Punian Abang menyentakkan tangannya, hempasan angin melemparkan tanah dan bebatuan ke udara, kini di tangannya tergenggam dua bilah pedang kembar. Bersama dengan tatapan mata mencorong bagaikan naga, ia menerjang secepat petir, sepasang pedang hilang bentuk, mengunci dua titik di bahu kanan kiri lawan.

Pedang Tanpa Tanding mendengus saat merasakan sebentuk tenaga seberat gunung menuju ke arahnya. Segera ia membuat pertahanan Pedang Benteng Naga. Lapisan pedang bersusun-susun pun terbentuk. Ketika senjata mereka beradu, suara menggelegar pun tercipta. Beberapa rumah lagi rubuh terkena hempasan angin pedang, sementara muncratan tanah dan batu berubah jadi ribuan senjata rahasia yang bisa melukai siapa pun penonton yang terkena.

Punian Abang memainkan pedang secepat air bah, tubuh rentanya berubah menjadi iblis yang menggelinjang memutari lawan, menusuk, membabat, menetak dari segenap penjuru.
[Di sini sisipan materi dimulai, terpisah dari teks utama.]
(** The guard lets a method through when the method and its [zoneRates]
    are both truthy, and the path is then read from the start. *)
Lemma getMethodPrice_guard_passed S O method zoneRates h :
  ToBoolean method = true ->
  get_field method "zoneRates" h = (Return zoneRates, h) ->
  ToBoolean zoneRates = true ->
  getMethodPrice S O method h =
    (let* zoneRate := get_index zoneRates 0 in
     let* shippingRates := get_field zoneRate "shippingRates" in
     let* shippingRate := get_index shippingRates 0 in
     let* price := get_field shippingRate "price" in
     let* centAmount := get_field price "centAmount" in
     js_div S O centAmount (VNum 100)) h.
Proof.
  intros Hm Hz Ht. unfold getMethodPrice. rewrite Hm. simpl.
  rewrite (bind_Return _ _ _ _ _ Hz). rewrite Ht. simpl.
  by rewrite (bind_Return _ _ _ _ _ Hz).
Qed.

Lemma getMethodPrice_falsy S O method h :
  ToBoolean method = false -> getMethodPrice S O method h = (Return VNull, h).
Proof. intros H. unfold getMethodPrice. by rewrite H. Qed.

Lemma getMethodPrice_falsy_zoneRates S O method zoneRates h :
  ToBoolean method = true ->
  get_field method "zoneRates" h = (Return zoneRates, h) ->
  ToBoolean zoneRates = false ->
  getMethodPrice S O method h = (Return VNull, h).
Proof.
  intros Hm Hz Ht. unfold getMethodPrice. rewrite Hm. simpl.
  rewrite (bind_Return _ _ _ _ _ Hz). by rewrite Ht.
Qed.

(** ** The getters one by one *)

(** C9: [getShippingMethods] is the identity on lists of shipping methods:
    whatever it is given (in any heap) it returns exactly that, the same
    reference to the same list, with nothing normalized, filtered or
    reordered, and the heap as it was. *)
Theorem getShippingMethods_identity (methods : value) (h : heap) :
  getShippingMethods methods h = (Return methods, h).
Proof. reflexivity. Qed.

(** C8: [isMethodDefault] returns [false] for every shipping method and
    ignores its argument: no input is reported as the default method. *)
Theorem isMethodDefault_false (method : value) (h : heap) :
  isMethodDefault method h = (Return (VBool false), h).
Proof. reflexivity. Qed.

(** C6: for a method that is an object, [getMethodId] returns its [id]
    field, [getMethodName] its [name] field and [getMethodDescription] its
    [description] field (reading a field the object lacks gives
    [undefined]); on [null] and on [undefined], [getMethodId] returns
    [undefined] and does not fail. *)
Theorem getMethod_fields (h : heap) (l : loc) (props : gmap string value)
    (Hl : h !! l = Some (OObj props)) :
  getMethodId (VRef l) h = (Return (default VUndefined (props !! "id")), h) /\
  getMethodName (VRef l) h = (Return (default VUndefined (props !! "name")), h) /\
  getMethodDescription (VRef l) h =
    (Return (default VUndefined (props !! "description")), h) /\
  getMethodId VNull h = (Return VUndefined, h) /\
  getMethodId VUndefined h = (Return VUndefined, h).
Proof.
  unfold getMethodId, getMethodName, getMethodDescription, get_field_opt.
  simpl. rewrite !(get_field_object _ _ _ _ Hl). done.
Qed.

Lemma getMethod_fields_witness :
  getMethodId (VRef 1%positive) standard_heap = (Return (VStr "m1"), standard_heap) /\
  getMethodName (VRef 1%positive) standard_heap = (Return (VStr "Standard"), standard_heap) /\
  getMethodDescription (VRef 1%positive) standard_heap = (Return (VStr "Slow"), standard_heap) /\
  getMethodId VNull standard_heap = (Return VUndefined, standard_heap) /\
  getMethodId VUndefined standard_heap = (Return VUndefined, standard_heap).
Proof.
  exact (getMethod_fields standard_heap 1%positive
           {[ "id" := VStr "m1"; "name" := VStr "Standard";
              "description" := VStr "Slow"; "zoneRates" := VRef 2%positive ]}
           eq_refl).
Defined.

(** C2: for every well-formed shipping method (a non-empty [zoneRates]
    list, a non-empty [shippingRates] list in the first zone rate, and
    [price.centAmount] equal to [c] in the first shipping rate),
    [getMethodPrice] returns exactly [c / 100]. *)
Theorem getMethodPrice_well_formed S O (h : heap) (method : value) (c : float)
    (Hwf : well_formed_method h method c) :
  getMethodPrice S O method h = (Return (VNum (c / 100)), h).
Proof.
  destruct Hwf as (zoneRates & zoneRate & shippingRates & shippingRate & price
                   & Hzs & Hz & Hss & Hs & Hp & Hc).
  rewrite (getMethodPrice_guard_passed S O method zoneRates h).
  - rewrite (bind_Return _ _ _ _ _ (get_index_first _ _ _ Hz)).
    rewrite (bind_Return _ _ _ _ _ (get_field_is _ _ _ _ Hss)).
    rewrite (bind_Return _ _ _ _ _ (get_index_first _ _ _ Hs)).
    rewrite (bind_Return _ _ _ _ _ (get_field_is _ _ _ _ Hp)).
    rewrite (bind_Return _ _ _ _ _ (get_field_is _ _ _ _ Hc)).
    reflexivity.
  - by eapply field_is_truthy.
  - by apply get_field_is.
  - by eapply first_is_truthy.
Qed.

Lemma standard_well_formed :
  well_formed_method standard_heap (VRef 1%positive) 1000.
Proof.
  exists (VRef 2%positive), (VRef 3%positive), (VRef 4%positive),
         (VRef 5%positive), (VRef 6%positive).
  unfold field_is, first_is. repeat split; eauto 10.
Defined.

(** A cent amount of 1000 yields 10. *)
Lemma getMethodPrice_well_formed_witness :
  well_formed_method standard_heap (VRef 1%positive) 1000 /\
  getMethodPrice nan_of_string nan_of_object (VRef 1%positive) standard_heap =
    (Return (VNum 10), standard_heap).
Proof.
  split.
  - exact standard_well_formed.
  - exact (getMethodPrice_well_formed nan_of_string nan_of_object standard_heap
             (VRef 1%positive) 1000 standard_well_formed).
Defined.

(** C7: the guard of [getMethodPrice] does not make it total.  A method
    whose [zoneRates] is an empty list, or whose first zone rate has an empty
    [shippingRates] list, passes the guard (the method and its [zoneRates]
    are truthy) and the access that follows throws a [TypeError]. *)
Theorem getMethodPrice_guard_not_total S O (h : heap) (method zoneRates : value)
    (Hzs : field_is h method "zoneRates" zoneRates)
    (Hempty : empty_array h zoneRates \/
              exists zoneRate shippingRates,
                first_is h zoneRates zoneRate /\
                field_is h zoneRate "shippingRates" shippingRates /\
                empty_array h shippingRates) :
  price_guard h method = false /\
  getMethodPrice S O method h = (Throw TypeError, h).
Proof.
  assert (Hread := get_field_is _ _ _ _ Hzs).
  assert (Hm := field_is_truthy _ _ _ _ Hzs).
  assert (Ht : ToBoolean zoneRates = true).
  { destruct Hempty as [He | (zoneRate & shippingRates & Hz & _)].
    - by eapply empty_array_truthy.
    - by eapply first_is_truthy. }
  split.
  - unfold price_guard. rewrite Hm. simpl.
    unfold get_field in Hread. rewrite (truthy_not_nullish _ Hm) in Hread.
    injection Hread as ->. by rewrite Ht.
  - rewrite (getMethodPrice_guard_passed S O method zoneRates h Hm Hread Ht).
    destruct Hempty as [He | (zoneRate & shippingRates & Hz & Hss & He)].
    + rewrite (bind_Return _ _ _ _ _ (get_index_empty _ _ 0 He)).
      by rewrite (bind_Throw _ _ _ _ _ (get_field_nullish VUndefined _ h eq_refl)).
    + rewrite (bind_Return _ _ _ _ _ (get_index_first _ _ _ Hz)).
      rewrite (bind_Return _ _ _ _ _ (get_field_is _ _ _ _ Hss)).
      rewrite (bind_Return _ _ _ _ _ (get_index_empty _ _ 0 He)).
      by rewrite (bind_Throw _ _ _ _ _ (get_field_nullish VUndefined _ h eq_refl)).
Qed.

Lemma getMethodPrice_guard_not_total_witness :
  (price_guard no_zone_heap (VRef 1%positive) = false /\
   getMethodPrice nan_of_string nan_of_object (VRef 1%positive) no_zone_heap =
     (Throw TypeError, no_zone_heap)) /\
  (price_guard no_rate_heap (VRef 1%positive) = false /\
   getMethodPrice nan_of_string nan_of_object (VRef 1%positive) no_rate_heap =
     (Throw TypeError, no_rate_heap)).
Proof.
  split.
  - apply (getMethodPrice_guard_not_total nan_of_string nan_of_object
             no_zone_heap (VRef 1%positive) (VRef 2%positive)).
    + unfold field_is. by eexists _, _.
    + left. unfold empty_array. by eexists.
  - apply (getMethodPrice_guard_not_total nan_of_string nan_of_object
             no_rate_heap (VRef 1%positive) (VRef 2%positive)).
    + unfold field_is. by eexists _, _.
    + right. exists (VRef 3%positive), (VRef 4%positive).
      unfold first_is, field_is, empty_array.
      split; [by eexists _, _ | split; [by eexists _, _ | by eexists]].
Defined.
Mereka berkejaran disepanjang gelanggang, bahkan beterbangan hingga beberapa meter di atas tanah. Satu rumah lagi rubuh dihantam senjata Punian Abang saat Pedang Tanpa Tanding melenting bersembunyi dibelakangnya. Benar-benar menakutkan, bahkan pertarungan Pedang Tanpa Tanding melawan Pedang Halilintar tadi tidak sedahsyat ini. Dari sini terlihat betapa tangguhnya Punian Abang.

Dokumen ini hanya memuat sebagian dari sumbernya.